On Apr 21, 2004, at 8:08 PM, Tony LaFemina wrote:

> Henri Yandell wrote:
>
>> Cookies are useful for remembering passwords, if the site itself 
>> offers to
>> remember them and not the browser, or just to remember who you are.
>>
>> They're also quite essential in maintaining a stateful session with a
>> server so that you don't have to tell it who you are every time you 
>> hit a
>> button. There are other ways to do this, but cookies are the preferred
>> approach.
>>
>> I think it's rare to store information in a cookie. Usually it would 
>> just
>> contain an id to represent you.
>>
>> I like the old Camino browser which forces you to agree to let a site 
>> set
>> cookies in the future. That way you can block the advert sites and 
>> allow
>> the site you really went to.
>>
>> Hen
>>
>>
> Hi Henri
>
> You may not be one of them, but I think there are a few on the list 
> that are security conscious. I never understood the reasoning behind 
> it since a computer is probably one of the most insecure devices you 
> could possibly own, unless you only use it for personal use and have 
> no link to the outside world.
>
> I think it's safe to assume everyone on the list has an internet 
> connection of some sort. That alone makes it insecure to some extent. 

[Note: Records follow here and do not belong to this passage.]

(** C2. For every seed, the secp256k1 private scalar is derived in two
    stages: the private generator is deriveScalar(seed) without a
    discriminator; with the root (validator) flag set it is returned
    unchanged; otherwise the result is
    (deriveScalar(encodeCompressed(G * privateGen), accountIndex)
     + privateGen) mod curveOrder, the account index being 0 when none
    is given. *)
Theorem deriveSecret_two_stage (seed : bytes) (o : Secp256k1.opts) :
  Secp256k1.deriveSecret seed o =
  spec_privateScalar seed
    (match Secp256k1.validator o with Some flag => flag | None => false end)
    (match Secp256k1.accountIndex o with Some i => i | None => 0 end).
Proof.
  unfold Secp256k1.deriveSecret, spec_privateScalar, rbind.
  rewrite account_index_default. unfold Secp256k1.is_root.
  destruct (Secp256k1.deriveScalar seed None) as [privateGen|e];
    [| reflexivity].
  destruct (match Secp256k1.validator o with Some b => b | None => false end);
    [reflexivity |].
  destruct (Elliptic.encodeCompressed _) as [encoded|e]; [| reflexivity].
  destruct (Secp256k1.deriveScalar encoded _); reflexivity.
Qed.

Lemma deriveSecret_root (seed : bytes) (o : Secp256k1.opts) :
  Secp256k1.validator o = Some true ->
  Secp256k1.deriveSecret seed o = Secp256k1.deriveScalar seed None.
Proof.
  intros H. unfold Secp256k1.deriveSecret, Secp256k1.is_root, rbind.
  rewrite H. now destruct (Secp256k1.deriveScalar seed None).
Qed.

(** Whatever deriveSecret returns is a residue modulo the curve order. *)
Lemma deriveSecret_bound (seed : bytes) (o : Secp256k1.opts) (d : Z) :
  Secp256k1.deriveSecret seed o = Ok d -> 0 <= d < Elliptic.n.
Proof.
  unfold Secp256k1.deriveSecret, rbind.
  destruct (Secp256k1.deriveScalar seed None) as [pg|] eqn:E1; [| discriminate].
  apply deriveScalar_range in E1.
  destruct (Secp256k1.is_root o).
  - intros [= <-]. lia.
  - destruct (Elliptic.encodeCompressed _); [| discriminate].
    destruct (Secp256k1.deriveScalar _ _); [| discriminate].
    intros [= <-]. apply Z.mod_pos_bound. reflexivity.
Qed.

(** The account derivation never gives back the private generator: the
    offset added to it is not a multiple of the curve order. *)
Lemma deriveSecret_account_moves (seed : bytes) (o : Secp256k1.opts)
  (privateGen d : Z) :
  Secp256k1.is_root o = false ->
  Secp256k1.deriveScalar seed None = Ok privateGen ->
  Secp256k1.deriveSecret seed o = Ok d ->
  d <> privateGen.
Proof.
  unfold Secp256k1.deriveSecret, rbind. intros -> ->.
  destruct (Elliptic.encodeCompressed _) as [enc|]; [| discriminate].
  destruct (Secp256k1.deriveScalar enc _) as [offset|] eqn:E; [| discriminate].
  apply deriveScalar_range in E.
  intros [= <-] H.
  assert (N : 0 < Elliptic.n) by reflexivity.
  assert (G : 0 <= privateGen < Elliptic.n)
    by (rewrite <- H; apply Z.mod_pos_bound; exact N).
  destruct (Z_lt_dec (offset + privateGen) Elliptic.n) as [L|L].
  - rewrite Z.mod_small in H by lia. lia.
  - assert (E2 : (offset + privateGen) mod Elliptic.n
                 = offset + privateGen - Elliptic.n).
    { symmetry. apply Z.mod_unique_pos with (q := 1); lia. }
    lia.
Qed.

(** C6. For every seed, the private scalar derived with the root
    (validator) flag set differs from the one derived with the flag
    unset and account index 0: when the root derivation returns [r], the
    account derivation does not return [r]. *)
Theorem deriveSecret_root_differs (seed : bytes) (r : Z) :
  Secp256k1.deriveSecret seed (Secp256k1.mkOpts (Some true) None) = Ok r ->
  Secp256k1.deriveSecret seed (Secp256k1.mkOpts None (Some 0)) <> Ok r /\
  Secp256k1.deriveSecret seed (Secp256k1.mkOpts (Some false) (Some 0)) <> Ok r /\
  Secp256k1.deriveSecret seed Secp256k1.no_opts <> Ok r.
Proof.
  rewrite deriveSecret_root by reflexivity. intros H.
  repeat split; intros A;
    refine (deriveSecret_account_moves seed _ r r _ H A eq_refl);
    reflexivity.
Qed.

Lemma deriveSecret_root_differs_witness :
  Secp256k1.deriveSecret (repeat 0 16) (Secp256k1.mkOpts (Some true) None) =
    Ok 0xD296B892B3A7964BD0CC882FC7C0BE948B6BBD8EB1EFF8C13942FCAABF1F3877 /\
  Secp256k1.deriveSecret (repeat 0 16) (Secp256k1.mkOpts None (Some 0)) <>
    Ok 0xD296B892B3A7964BD0CC882FC7C0BE948B6BBD8EB1EFF8C13942FCAABF1F3877.
Proof.
  assert (H : Secp256k1.deriveSecret (repeat 0 16)
                (Secp256k1.mkOpts (Some true) None) =
    Ok 0xD296B892B3A7964BD0CC882FC7C0BE948B6BBD8EB1EFF8C13942FCAABF1F3877)
    by (vm_compute; reflexivity).
  split; [exact H | exact (proj1 (deriveSecret_root_differs _ _ H))].
Defined.

(** The account key that the repository's tests expect for sixteen zero
    bytes of entropy. *)
Example deriveSecret_zero_entropy :
  Secp256k1.deriveSecret (repeat 0 16) Secp256k1.no_opts =
  Ok 0x2512BBDFDBB77510883B7DCCBEF270B86DEAC8B64AC762873D75A1BEE6298665.
Proof.
  unfold Secp256k1.deriveSecret. rewrite deriveScalar_zero_entropy.
  cbn [rbind Secp256k1.is_root Secp256k1.validator Secp256k1.no_opts].
  rewrite Fast_g_mul. vm_compute. reflexivity.
Qed.

Example public_key_zero_entropy :
  Elliptic.encodeCompressed
    (Elliptic.mul Elliptic.g
       0x2512BBDFDBB77510883B7DCCBEF270B86DEAC8B64AC762873D75A1BEE6298665) =
  Ok (Z_to_be 33
        0x0390A196799EE412284A5D80BF78C3E84CBB80E1437A0AECD9ADF94D7FEAAFA284).
Proof. rewrite Fast_g_mul. vm_compute. reflexivity. Qed.

(** ** Objects and memoised methods *)

Lemma getprop_empty (k : string) : getprop ∅ k = VUndef.
Proof. unfold getprop. now rewrite lookup_empty. Qed.

Lemma getprop_setprop_eq (o : obj) (k : string) (v : val) :
  getprop (setprop o k v) k = v.
Proof. unfold getprop, setprop. now rewrite lookup_insert_eq. Qed.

> For those that spend most of their time on the internet, I believe 
> security is totally out the window. On another note, for those of you 
> using any version of the new OS, I was led to believe that the OS runs 
> programs at odd hours, for whatever reason, if your Mac is always left 
> on. Maybe I'm stupid, but what's the need for that? Does the OS need 
> assurances from Apple in order to be on its best behavior?
>
> As far as cookies go, you mention storing passwords. Why would any 
> security conscious person want somebody or something else storing that 
> kind of information? You also mention a cookie remembering who you 
> are. If that were the case, why bother storing passwords? There's 
> still too much I don't know, to willingly toss around private 
> information without knowing what's going on. For those on the list who 
> may not be aware of it, information happens to be a hot commodity. I 
> for one, believe there are people in critical areas of business and 
> government that wouldn't lose a nights sleep over selling lists of 
> valuable information to eager buyers.
>
> --
> Tony LaFemina
> When you want to do more than just buy software
> http://hometown.aol.com/visitmacland/index.html
> mailto:remacs at optonline.net
>
>
>
>
>
> | The next meeting of the Louisville Computer Society will
> | be April 27. The LCS Web page is <http://www.kymac.org>.
> | List posting address: <mailto:macgroup at erdos.math.louisville.edu>
> | List Web page: <http://erdos.math.louisville.edu/macgroup>
>



| The next meeting of the Louisville Computer Society will
| be April 27. The LCS Web page is <http://www.kymac.org>.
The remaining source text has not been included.